(** * The MMO game worker: shared-state coordination over a key-value store

    A shallow embedding of the worker script (the router handlers and their
    KV helper functions) together with the properties its specification
    states about them.

    Modelling conventions.
    - The key-value store [me.puter.kv] holds three keys.  Each key is a
      field of [World]; [None] is the absent (null) value of a key that was
      never written.
    - Every [kv.get]/[kv.set] may reject.  The field [faults] is the
      schedule of the coming store calls: the head says whether the next
      call rejects, and an exhausted schedule means the store works.  A
      [kv.set] that rejects has written nothing.
    - [trace] records the calls a handler makes on its collaborators (the
      store, the request body, the identity lookup), oldest first.
    - An [async] function is a computation [M A]: it takes a world and
      gives back a returned value or a thrown exception, and a new world.
    - The players object written under the players key is a finite map from
      identity to player record ([gmap string Player.t]); the order in
      which a JS [Map] enumerates is not modelled.
    - JS numbers read from a request body are [jsnum]: a finite value (a
      rational, which covers every finite double), an infinity or NaN.
    - JS strings inspected by the code (chat bodies, the avatar) are lists
      of UTF-16 code units; identities and display names are opaque. *)

From Stdlib Require Import ZArith QArith Qround Lqa.
From stdpp Require Import gmap strings list fin_maps.

Local Open Scope Z_scope.
Local Open Scope nat_scope.

(** ** Configuration *)

Definition MAX_CHAT_HISTORY : nat := 100.
Definition MAX_CHAT_DISPLAY : nat := 50.
Definition PLAYER_TIMEOUT : Z := 30000.

(** The client's grid size (constant of the game client script); the
    worker script has no such constant. *)
Definition GRID_SIZE : Z := 500.

Inductive kv_key := KV_PLAYERS_KEY | KV_CHAT_KEY | KV_STATS_KEY.

(** ** JS values *)

Inductive jsnum :=
| NFin (q : Q)
| NInf (negative : bool)
| NNaN.
(** * Tenant resolution and request rewriting middleware

    A shallow embedding of [middleware.ts] (host validation, tenant
    resolution, request rewriting) and of the lookup endpoint it calls,
    and the properties of its specification.

    Conventions of the embedding.
    - A JavaScript string is a [string]: a sequence of 8-bit code units.
      Header values reach the middleware as byte strings and every path,
      slug and host name the code inspects is ASCII; [toLowerCase] and
      [trim] are given on the whole 0..255 range (Latin-1). A string of
      the environment or of a payload with a code unit above 255 has no
      term here: what is stated about such strings is stated about the
      others.
    - A regular expression literal is a [regex] term run by a derivative
      matcher; [regex_match] is a test of an anchored ([^...$]) literal and
      [regex_test] a test of an unanchored one.
    - [console], [fetch], the timers and [Date.now] act on an explicit
      [World]; a computation is a state-and-exception function [M]. The
      network and the clock are parameters: functions of what has
      happened so far. The delay of the abort timer is not part of the
      embedding: whether a call is aborted is the network's answer.
    - The constants of the module are functions of the process
      environment [ProcessEnv]. The URL parser is a parameter too:
      [new URL] throws on a base the parser refuses.
    - A payload is any JSON value: the cast [as TenantInfo] checks
      nothing. [Headers.set] and [fetch] normalise header values and
      throw on the values the Fetch standard refuses. *)

From Stdlib Require Import Ascii String ZArith Lia.
From stdpp Require Import gmap strings pretty.

Local Open Scope Z_scope.

(** ** JavaScript strings *)

Module Js.

Definition code (c : ascii) : N := N_of_ascii c.

Definition in_range (lo hi : N) (c : ascii) : bool :=
  ((lo <=? code c) && (code c <=? hi))%N.

(** [String.prototype.toLowerCase], one code unit at a time: A-Z and the
    Latin-1 capitals (all of U+00C0..U+00DE but the multiplication
    sign) move up by 32. *)
Definition lower_char (c : ascii) : ascii :=
  if in_range 65 90 c
     || (in_range 192 222 c && negb (code c =? 215)%N)
  then ascii_of_N (code c + 32) else c.

Fixpoint toLowerCase (s : string) : string :=
  match s with
  | EmptyString => EmptyString
  | String c s' => String (lower_char c) (toLowerCase s')
  end.

(** White space and line terminators of ECMAScript below U+0100:
    TAB, LF, VT, FF, CR, SP, NBSP. *)
Definition is_space (c : ascii) : bool :=
  in_range 9 13 c || (code c =? 32)%N || (code c =? 160)%N.
(** Where a returned token comes from: a piece [g] of the page that holds a
    letter B; the token is [g], or [g] without the white space around it. *)
Lemma returned_token_source (html tok : str) :
  Robust.parse_memory_limit_from_html U html = Ok (Some tok) ->
  exists g z,
    infix g html /\ In z g /\ ieq U z (ch "b") = true /\
    (tok = strip U g \/ tok = g).
Proof.
  unfold Robust.parse_memory_limit_from_html.
  destruct (Robust.labeled U Robust.patterns html) as [[t|]|e] eqn:Hl;
    cbn [rbind]; [| |discriminate].
  - intros H. inversion H; subst t; clear H.
    destruct (labeled_found U _ _ _ Hl) as (p & m & g & Hp & Hm & Hg & ->).
    destruct (patterns_spine p Hp) as (G & Hs & HG & HGs).
    destruct (search_group U _ _ _ _ Hs HG Hm) as (g' & b & l & Hg' & Hin & Ha).
    rewrite Hg in Hg'. inversion Hg'; subst g'; clear Hg'.
    assert (Hz : exists z, In z g /\ ieq U z (ch "b") = true).
    { destruct HGs as [->|[->| ->]].
      - apply accepts_token_re in Ha. now apply token_form_letter_b.
      - apply accepts_cell_re in Ha. exact (proj2 Ha).
      - apply accepts_numbered_cell_re in Ha. exact (proj2 Ha). }
    destruct Hz as (z & Hz & Hb). exists g, z. auto.
  - destruct (Robust.candidates U (re_findall U Robust.pat_scan html))
      as [[|c kept]|e] eqn:Hc; cbn [rbind]; try discriminate.
    intros H. inversion H; subst c; clear H.
    apply candidates_subset in Hc.
    destruct (scan_values U html tok (Hc tok (or_introl eq_refl))) as (Ht & Hin).
    destruct (token_form_letter_b U _ Ht) as (z & Hz & Hb).
    exists tok, z. auto.
Qed.

(** On a database that is [table_ok], a returned token is not empty: the
    test [if parsed_memory_limit:] of the coordinators fails for [None]
    only. *)
Lemma returned_token_not_empty (html tok : str) :
  table_ok U ->
  Robust.parse_memory_limit_from_html U html = Ok (Some tok) ->
  tok <> [].
Proof.
  intros HU H.
  destruct (returned_token_source _ _ H) as (g & z & _ & Hz & Hb & [->| ->]).
  - intros He.
    pose proof (strip_keeps U g z Hz (letter_b_not_space U z HU Hb)) as Hin.
    rewrite He in Hin. exact Hin.
  - intros ->. exact Hz.
Qed.

(** X1. The loop over the values of the scan is a filter: each value is
    judged by itself, in one round, and the values kept come in the order
    and number in which the scan found them.  The scan finds its values in
    the order of the page: reading from the left, where no value starts it
    moves one character on, where one starts it takes it and goes on behind
    it; on a character database that is [table_ok] and [letters_apart] this
    reading gives one list only.  So, when the page states no labeled limit,
    the result is the first value of the page, from the left, that is
    plausible, and [None] exactly when no value is. *)
Theorem scan_takes_first_plausible :
  (forall values,
      Robust.candidates U values = Ok (filter (plausible U) values)) /\
  (forall html, scanned U [] html (re_findall U Robust.pat_scan html)) /\
  (table_ok U -> letters_apart U ->
   forall html values,
     scanned U [] html values -> values = re_findall U Robust.pat_scan html) /\
  (forall html,
      (forall s g, ~ occurs U s html g) ->
      (forall tok,
          Robust.parse_memory_limit_from_html U html = Ok (Some tok) <->
          first_plausible U (re_findall U Robust.pat_scan html) tok) /\
      (Robust.parse_memory_limit_from_html U html = Ok None <->
       Forall (fun v => plausible U v = false)
         (re_findall U Robust.pat_scan html))).
Proof.
  split; [exact (candidates_filter U)|].
  split; [exact (re_findall_scanned U)|]. split.
  { intros HU HA html values H.
    exact (scanned_unique U HU HA _ _ _ _ H (re_findall_scanned U html)). }
  intros html Hnone. unfold Robust.parse_memory_limit_from_html.
  rewrite (labeled_no_form U _ Hnone). cbn [rbind].
  rewrite candidates_filter. cbn [rbind].
  pose proof (filter_first _ (plausible U) (re_findall U Robust.pat_scan html))
    as Hf.
  destruct (filter (plausible U) (re_findall U Robust.pat_scan html))
    as [|x rest] eqn:Hx.
  - split.
    + intros tok. split; [discriminate|].
      intros (earlier & later & Heq & Htok & _).
      rewrite Heq in Hf. apply Forall_app in Hf. destruct Hf as (_ & Hf).
      inversion Hf; congruence.
    + split; auto.
  - destruct Hf as (earlier & later & Heq & Hpx & Hall). split.
    + intros tok. split.
      * intros H. inversion H; subst tok. exists earlier, later. auto.
      * intros (earlier' & later' & Heq' & Htok & Hall').
        assert (Hsame : filter (plausible U) (earlier' ++ tok :: later')
                        = tok :: filter (plausible U) later').
        { rewrite filter_app. simpl. rewrite Htok.
          replace (filter (plausible U) earlier') with (@nil str); [reflexivity|].
          symmetry. clear -Hall'.
          induction Hall' as [|v l Hv _ IH]; simpl; [reflexivity|].
          now rewrite Hv. }
        rewrite <- Heq', Hx in Hsame. now inversion Hsame.
    + split; [discriminate|].
      intros Hall'. rewrite Heq in Hall'. apply Forall_app in Hall'.
      destruct Hall' as (_ & Hall'). inversion Hall'; congruence.
Qed.
(** * compilers_are_fun: the expression parser and its code generator

    A shallow embedding of [parser.py] and [compiler.py].  Both files hold the
    same matcher classes ([Add], [Mul], [Paren], [Constant]), the same
    [naked_symbol_search] and the same [parse_expr]; they differ in
    [Paren.match] (only [compiler.py] checks that the interior is balanced)
    and in that only [compiler.py] has [codegen].

    Python strings are lists of (Latin-1) characters, integers are [Z], a
    call that may raise returns a [result], and [None] is [option]'s [None]. *)

From Stdlib Require Import Ascii String List ZArith Lia Bool.
From Stdlib Require Import Floats QArith Qcanon.
Import ListNotations.

Local Open Scope Z_scope.
Local Open Scope list_scope.

(** ** Python values the program handles *)

(** A string literal of the source, as the list of its characters. *)
Definition py (s : string) : list ascii := list_ascii_of_string s.

Definition dquote : ascii := "034"%char.

(** The exceptions the parser can end with.  [RecursionError] stands at the
    bottom of the fuel of [parse_expr_fuel]; [parse_expr] never reaches it
    (lemmas [parser_parse_expr_eq] and [compiler_parse_expr_eq]). *)
Inductive exn : Type :=
| ValueError (msg : list ascii)
| IndexError (msg : list ascii)
| RecursionError.

Inductive result (A : Type) : Type :=
| Return (a : A)
| Raise (e : exn).
Arguments Return {A} a.
Arguments Raise {A} e.

Definition bind {A B : Type} (m : result A) (k : A -> result B) : result B :=
  match m with
  | Return a => k a
  | Raise e => Raise e
  end.

Notation "x <- m ;; k" := (bind m (fun x => k))
  (at level 61, m at next level, right associativity).

(** [len(s)] *)
Definition len (s : list ascii) : Z := Z.of_nat (length s).

(** [s[i]]: a negative index counts from the end; out of range raises. *)
Definition getitem (s : list ascii) (i : Z) : result ascii :=
  let j := if i <? 0 then i + len s else i in
  if (j <? 0) || (len s <=? j) then Raise (IndexError (py "string index out of range"))
  else match nth_error s (Z.to_nat j) with
       | Some c => Return c
       | None => Raise (IndexError (py "string index out of range"))
       end.

(** A slice bound, as Python normalises it against the length [n]. *)
Definition clamp (n i : Z) : Z :=
  if i <? 0 then Z.max 0 (i + n) else Z.min i n.

(** [s[lo:hi]], a missing bound being [None]. *)
Definition slice (s : list ascii) (lo hi : option Z) : list ascii :=
  let n := len s in
  let a := match lo with None => 0 | Some i => clamp n i end in
  let b := match hi with None => n | Some i => clamp n i end in
  firstn (Z.to_nat (b - a)) (skipn (Z.to_nat a) s).

(** [x or y] on matcher results: an [Op] object is truthy, [None] is not, and
    [y] is evaluated only when [x] is [None]. *)
Definition por {A : Type} (x y : result (option A)) : result (option A) :=
  v <- x ;;
  match v with
  | Some _ => Return v
  | None => y
  end.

● Task item: Set down exactly the lines of the data above, beginning with the line that has "environment [ProcessEnv]. The" and ending with the line that has "nothing. [Headers.set] and", and no others.

● Exercise answer:
      environment [ProcessEnv]. The URL parser is a parameter too:
      [new URL] throws on a base the parser refuses.
    - A payload is any JSON value: the cast [as TenantInfo] checks
      nothing. [Headers.set] and [fetch] normalise header values and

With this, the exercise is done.